▶ EXERCISE: Look through the entries below and return all lines including the word "search".

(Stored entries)

Lemma loop_turn_invariant (cfg : state * list coroutine)
    (pick : nat * datetime) :
  loop_invariant user_id name cfg ->
  loop_invariant user_id name (loop_turn cfg pick).
Proof.
  destruct cfg as [st tasks], pick as [i now].
  intros [Hall Hcase]. unfold loop_turn. cbn [fst snd] in *.
  destruct (tasks !! i) as [c|] eqn:Hi; [|by split].
  assert (same_call user_id name c) as Hc.
  { rewrite Forall_forall in Hall. apply Hall.
    apply list_elem_of_lookup. eauto. }
  pose proof (count_replies_insert (FolderCreated name) tasks i c) as Hcount.
  destruct Hc as [|r ret Hr|r ret Hr]; cbn [resume].
  - (* the coroutine runs its search and insert *)
    destruct Hcase as [[Hfresh Hnone]|[Htaken Hone]].
    + rewrite (create_folder_fresh _ _ _ _ name_given Hfresh).
      unfold loop_invariant.
      cbn [state_after reply_of next_state fst snd]. split.
      * apply Forall_insert; [exact Hall|]. constructor. by left.
      * right. split; [apply has_folder_after_insert|].
        specialize (Hcount (AwaitingReply (FolderCreated name) END) Hi).
        rewrite (count_replies_none _ _ Hnone) in Hcount.
        cbn [replied] in Hcount.
        rewrite bool_decide_eq_false_2 in Hcount by discriminate.
        rewrite bool_decide_eq_true_2 in Hcount by reflexivity. lia.
    + rewrite (create_folder_taken _ _ _ _ name_given Htaken).
      unfold loop_invariant.
      cbn [state_after reply_of next_state fst snd]. split.
      * apply Forall_insert; [exact Hall|]. constructor. by right.
      * right. split; [exact Htaken|].
        specialize (Hcount (AwaitingReply (FolderAlreadyExists name) END) Hi).
        cbn [replied] in Hcount.
        rewrite !bool_decide_eq_false_2 in Hcount by discriminate. lia.
  - (* the reply has been sent: the coroutine returns *)
    unfold loop_invariant. cbn [fst snd]. split.
    + apply Forall_insert; [exact Hall|]. by constructor.
    + destruct Hcase as [[Hfresh Hnone]|[Htaken Hone]].
      * exfalso. rewrite Forall_forall in Hnone.
        assert (AwaitingReply r ret ∈ tasks) as Hin
          by (apply list_elem_of_lookup; eauto).
        apply Hnone in Hin. discriminate.
      * right. split; [exact Htaken|].
        specialize (Hcount (Finished r ret) Hi). cbn [replied] in Hcount. lia.
  - (* a finished coroutine stays as it is *)
    unfold loop_invariant. cbn [fst snd]. rewrite list_insert_id by exact Hi. by split.
Qed.

Lemma run_loop_invariant (schedule : list (nat * datetime))
    (cfg : state * list coroutine) :
  loop_invariant user_id name cfg ->
  loop_invariant user_id name (run_loop cfg schedule).
Proof.
  revert cfg. induction schedule as [|pick schedule IH]; intros cfg Hinv;
    [exact Hinv|].
  cbn. apply IH. by apply loop_turn_invariant.
Qed.

(** Once all have finished, each coroutine counts as one "created" or one
    "already exists". *)
Lemma finished_replies_partition (tasks : list coroutine) :
  Forall (same_call user_id name) tasks ->
  forallb is_finished tasks = true ->
  (count_replies (FolderCreated name) tasks
   + count_replies (FolderAlreadyExists name) tasks = length tasks)%nat.
Proof.
  induction 1 as [|c tasks Hc _ IH]; [reflexivity|].
  cbn [forallb]. intros [Hfin Hrest]%andb_true_iff.
  specialize (IH Hrest). rewrite !count_replies_cons. cbn [length].
  destruct Hc as [|r ret Hr|r ret [-> | ->]]; try discriminate;
    cbn [replied].
  - rewrite bool_decide_eq_true_2 by reflexivity.
    rewrite bool_decide_eq_false_2 by discriminate. lia.
  - rewrite bool_decide_eq_false_2 by discriminate.
    rewrite bool_decide_eq_true_2 by reflexivity. lia.
Qed.

End SameCall.

Lemma loop_turn_length (cfg : state * list coroutine) (pick : nat * datetime) :
  length (snd (loop_turn cfg pick)) = length (snd cfg).
Proof.
  unfold loop_turn. destruct (snd cfg !! fst pick) as [c|]; [|reflexivity].
  destruct (resume (fst cfg) (snd pick) c). cbn. apply length_insert.
Qed.

Lemma run_loop_length (schedule : list (nat * datetime))
    (cfg : state * list coroutine) :
  length (snd (run_loop cfg schedule)) = length (snd cfg).
Proof.
  revert cfg. induction schedule as [|pick schedule IH]; intros cfg;
    [reflexivity|].
  cbn [run_loop fold_left]. fold (run_loop (loop_turn cfg pick) schedule).
  rewrite IH. apply loop_turn_length.
Qed.

(** C8. [n + 1] overlapping [create_folder] calls of one user for one
    non-empty name that no folder of the user carries yet: whatever order
    the event loop resumes the coroutines in, once all have finished exactly
    one has answered "created" and the [n] others "already exists". The
    [search] and the [insert] of a call run in one turn of the loop, with no
    [await] between them. *)
Theorem overlapping_create_folder_one_success (st : state) (user_id : Z)
    (name : string) (n : nat) (schedule : list (nat * datetime)) :
  name <> "" ->
  ~ has_folder st user_id name ->
  let cfg :=
    run_loop (st, replicate (S n) (NotStarted user_id (Some name))) schedule in
  forallb is_finished (snd cfg) = true ->
  length (snd cfg) = S n
  /\ count_replies (FolderCreated name) (snd cfg) = 1%nat
  /\ count_replies (FolderAlreadyExists name) (snd cfg) = n.
Proof.
  intros Hne Hfresh cfg Hfin. subst cfg.
  set (cfg0 := (st, replicate (S n) (NotStarted user_id (Some name)))) in *.
  assert (loop_invariant user_id name cfg0) as Hinv0.
  { split; cbn [fst snd].
    - apply Forall_replicate. constructor.
    - left. split; [exact Hfresh|]. by apply Forall_replicate. }
  pose proof (run_loop_invariant user_id name Hne schedule cfg0 Hinv0)
    as [Hall Hcase].
  pose proof (run_loop_length schedule cfg0) as Hlen.
  cbn [snd cfg0] in Hlen. rewrite length_replicate in Hlen.
  pose proof (finished_replies_partition user_id name _ Hall Hfin) as Hsum.
  split; [exact Hlen|].
  destruct Hcase as [[_ Hnone]|[_ Hone]].
  - exfalso. destruct (snd (run_loop cfg0 schedule)) as [|c tasks];
      [discriminate|].
    apply Forall_cons in Hnone as [Hc _].
    cbn [forallb] in Hfin. apply andb_true_iff in Hfin as [Hfin _].
    destruct c; discriminate.
  - split; [exact Hone|]. lia.
Qed.

(** ** Concrete runs *)

(** The scenario of the specification, on the code: owner 42 creates
    "Photos", uploads [cat.png], and lists. The record is stored, and no
    listing shows it. *)
Example photos_scenario :
  let st1 := state_after (create_folder initial_state 42 (Some "Photos")
                            Sample.noon_early) in
  let st2 := fst (download_file Sample.base st1
                    (Sample.cat_upload Sample.noon_one "PNG!") "F1" 42) in
  (fun doc => doc !! "name") <$> list_user_folders st1 42 "/"
  = [Some (VStr "Photos")]
  /\ (fun doc => doc !! "original_name") <$> files_db st2
     = [Some (VStr "cat.png")]
  /\ list_user_files st2 42 "/" = []
  /\ list_user_files st2 42 "/Photos" = [].
Proof. vm_compute. repeat split. Qed.

(** Two uploads of [cat.png] by user 42 within the second 12:00:00. *)
Example two_uploads_same_second :
  let st1 := fst (download_file Sample.base initial_state
                    (Sample.cat_upload Sample.noon_early "first") "F1" 42) in
  let st2 := fst (download_file Sample.base st1
                    (Sample.cat_upload Sample.noon_late "second") "F2" 42) in
  (fun doc => doc !! "name") <$> files_db st2
  = [Some (VStr "20240101_120000_cat.png");
     Some (VStr "20240101_120000_cat.png")]
  /\ map_to_list (disk st2)
     = [("/srv/dumpbox/storage/42/20240101_120000_cat.png", "second")].
Proof. vm_compute. split; reflexivity. Qed.




Lemma no_folder_of_user_initially (user_id : Z) (name : string) :
  ~ has_folder initial_state user_id name.
Proof. intros (doc & Hin & _). inversion Hin. Qed.

Lemma create_folder_twice_witness :
  "Photos" <> ""
  /\ ~ has_folder initial_state 42 "Photos"
  /\ create_folder
       (state_after (create_folder initial_state 42 (Some "Photos")
                       Sample.noon_early))
       42 (Some "Photos") Sample.noon_late
     = (state_after (create_folder initial_state 42 (Some "Photos")
                       Sample.noon_early),
        FolderAlreadyExists "Photos", END).
Proof.
  assert ("Photos" <> "") as Hne by discriminate.
  pose proof (no_folder_of_user_initially 42 "Photos") as Hfresh.
  split; [exact Hne|]. split; [exact Hfresh|].
  exact (proj2 (proj2 (proj2
    (create_folder_twice initial_state 42 "Photos"
       Sample.noon_early Sample.noon_late Hne Hfresh)))).
Defined.

Lemma created_folder_listed_once_witness :
  reply_of (create_folder initial_state 42 (Some "Photos") Sample.noon_early)
  = FolderCreated "Photos"
  /\ count_named "Photos"
       (list_user_folders
          (state_after (create_folder initial_state 42 (Some "Photos")
                          Sample.noon_early)) 42 "/") = 1%nat.
Proof.
  assert (reply_of (create_folder initial_state 42 (Some "Photos")
                      Sample.noon_early) = FolderCreated "Photos") as Hok
    by reflexivity.
  split; [exact Hok|].
  exact (proj2 (proj2
    (created_folder_listed_once initial_state 42 (Some "Photos")
       Sample.noon_early "Photos" Hok))).
Defined.



Lemma overlapping_create_folder_one_success_witness :
  "Photos" <> ""
  /\ ~ has_folder initial_state 42 "Photos"
  /\ forallb is_finished
       (snd (run_loop
               (initial_state, replicate 3 (NotStarted 42 (Some "Photos")))
               Sample.interleaving)) = true
  /\ count_replies (FolderCreated "Photos")
       (snd (run_loop
               (initial_state, replicate 3 (NotStarted 42 (Some "Photos")))
               Sample.interleaving)) = 1%nat
  /\ count_replies (FolderAlreadyExists "Photos")
       (snd (run_loop
               (initial_state, replicate 3 (NotStarted 42 (Some "Photos")))
               Sample.interleaving)) = 2%nat.
Proof.
  assert ("Photos" <> "") as Hne by discriminate.
  pose proof (no_folder_of_user_initially 42 "Photos") as Hfresh.
  assert (forallb is_finished
            (snd (run_loop
                    (initial_state, replicate 3 (NotStarted 42 (Some "Photos")))
                    Sample.interleaving)) = true) as Hfin
    by (vm_compute; reflexivity).
  split; [exact Hne|]. split; [exact Hfresh|]. split; [exact Hfin|].
  exact (proj2 (overlapping_create_folder_one_success
                  initial_state 42 "Photos" 2 Sample.interleaving
                  Hne Hfresh Hfin)).
Defined.

Lemma listings_owner_isolated_witness :
  1 <> 2
  /\ list_user_folders
       (state_after (create_folder Sample.docs_store 2 (Some "Docs")
                       Sample.noon_late)) 1 "/"
     = list_user_folders Sample.docs_store 1 "/".
Proof.
  assert (1 <> 2) as Hne by lia.
  split; [exact Hne|].
  exact (proj1 (proj1 (proj2 (proj2 (proj2
    (listings_owner_isolated Sample.base Sample.docs_store 1 2 "/" Hne))))
    (Some "Docs") Sample.noon_late)).
Defined.

(** On that store user 2 does get a folder "Docs" of their own, and user 1
    still sees one. *)
Example two_owners_same_name :
  let st := state_after (create_folder Sample.docs_store 2 (Some "Docs")
                           Sample.noon_late) in
  reply_of (create_folder Sample.docs_store 2 (Some "Docs") Sample.noon_late)
  = FolderCreated "Docs"
  /\ length (folders_db st) = 2%nat
  /\ length (list_user_folders st 1 "/") = 1%nat
  /\ length (list_user_folders st 2 "/") = 1%nat.
Proof. vm_compute. repeat split. Qed.

(** ** Trimming *)

Lemma rstrip_cons (c : ascii) (s : string) :
  rstrip (String c s) =
  match rstrip s with
  | EmptyString => if isspace c then "" else String c ""
  | kept => String c kept
  end.
Proof. reflexivity. Qed.

Lemma rstrip_idempotent (s : string) : rstrip (rstrip s) = rstrip s.
Proof.
  induction s as [|c s IH]; [reflexivity|].
  rewrite rstrip_cons. destruct (rstrip s) as [|d kept] eqn:E.
  - destruct (isspace c) eqn:Hc; [reflexivity|].
    cbn. by rewrite Hc.
  - rewrite rstrip_cons, IH. reflexivity.
Qed.

Lemma lstrip_idempotent (s : string) : lstrip (lstrip s) = lstrip s.
Proof.
  induction s as [|c s IH]; [reflexivity|].
  cbn. destruct (isspace c) eqn:Hc; [exact IH|]. cbn. by rewrite Hc.
Qed.

(** Trimming the right end leaves a trimmed left end trimmed. *)
Lemma lstrip_rstrip_fixed (s : string) :
  lstrip s = s -> lstrip (rstrip s) = rstrip s.
Proof.
  destruct s as [|c s]; [reflexivity|].
  cbn [lstrip]. destruct (isspace c) eqn:Hc.
  - intros H. exfalso.
    assert (String.length (lstrip s) <= String.length s)%nat as Hle.
    { clear. induction s as [|d s IH]; cbn; [lia|].
      destruct (isspace d); cbn; lia. }
    rewrite H in Hle. cbn in Hle. lia.
  - intros _. rewrite rstrip_cons.
    destruct (rstrip s); rewrite ?Hc; cbn [lstrip]; by rewrite Hc.
Qed.

Lemma strip_edges (s : string) :
  lstrip (strip s) = strip s /\ rstrip (strip s) = strip s.
Proof.
  unfold strip. split.
  - apply lstrip_rstrip_fixed, lstrip_idempotent.
  - apply rstrip_idempotent.
Qed.

Lemma lstrip_empty_iff (s : string) : lstrip s = "" <-> all_space s = true.
Proof.
  induction s as [|c s IH]; [done|].
  cbn. destruct (isspace c); [exact IH|]. split; discriminate.
Qed.

Lemma rstrip_empty_iff (s : string) : rstrip s = "" <-> all_space s = true.
Proof.
  induction s as [|c s IH]; [done|].
  rewrite rstrip_cons. cbn [all_space].
  destruct (rstrip s) as [|d kept].
  - destruct (isspace c); cbn.
    + split; [intros _; by apply IH|done].
    + split; discriminate.
  - split; [discriminate|]. intros [_ H]%andb_true_iff.
    apply IH in H. discriminate.
Qed.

▶ ANSWER SECTION:
  - (* the coroutine runs its search and insert *)
    [search] and the [insert] of a call run in one turn of the loop, with no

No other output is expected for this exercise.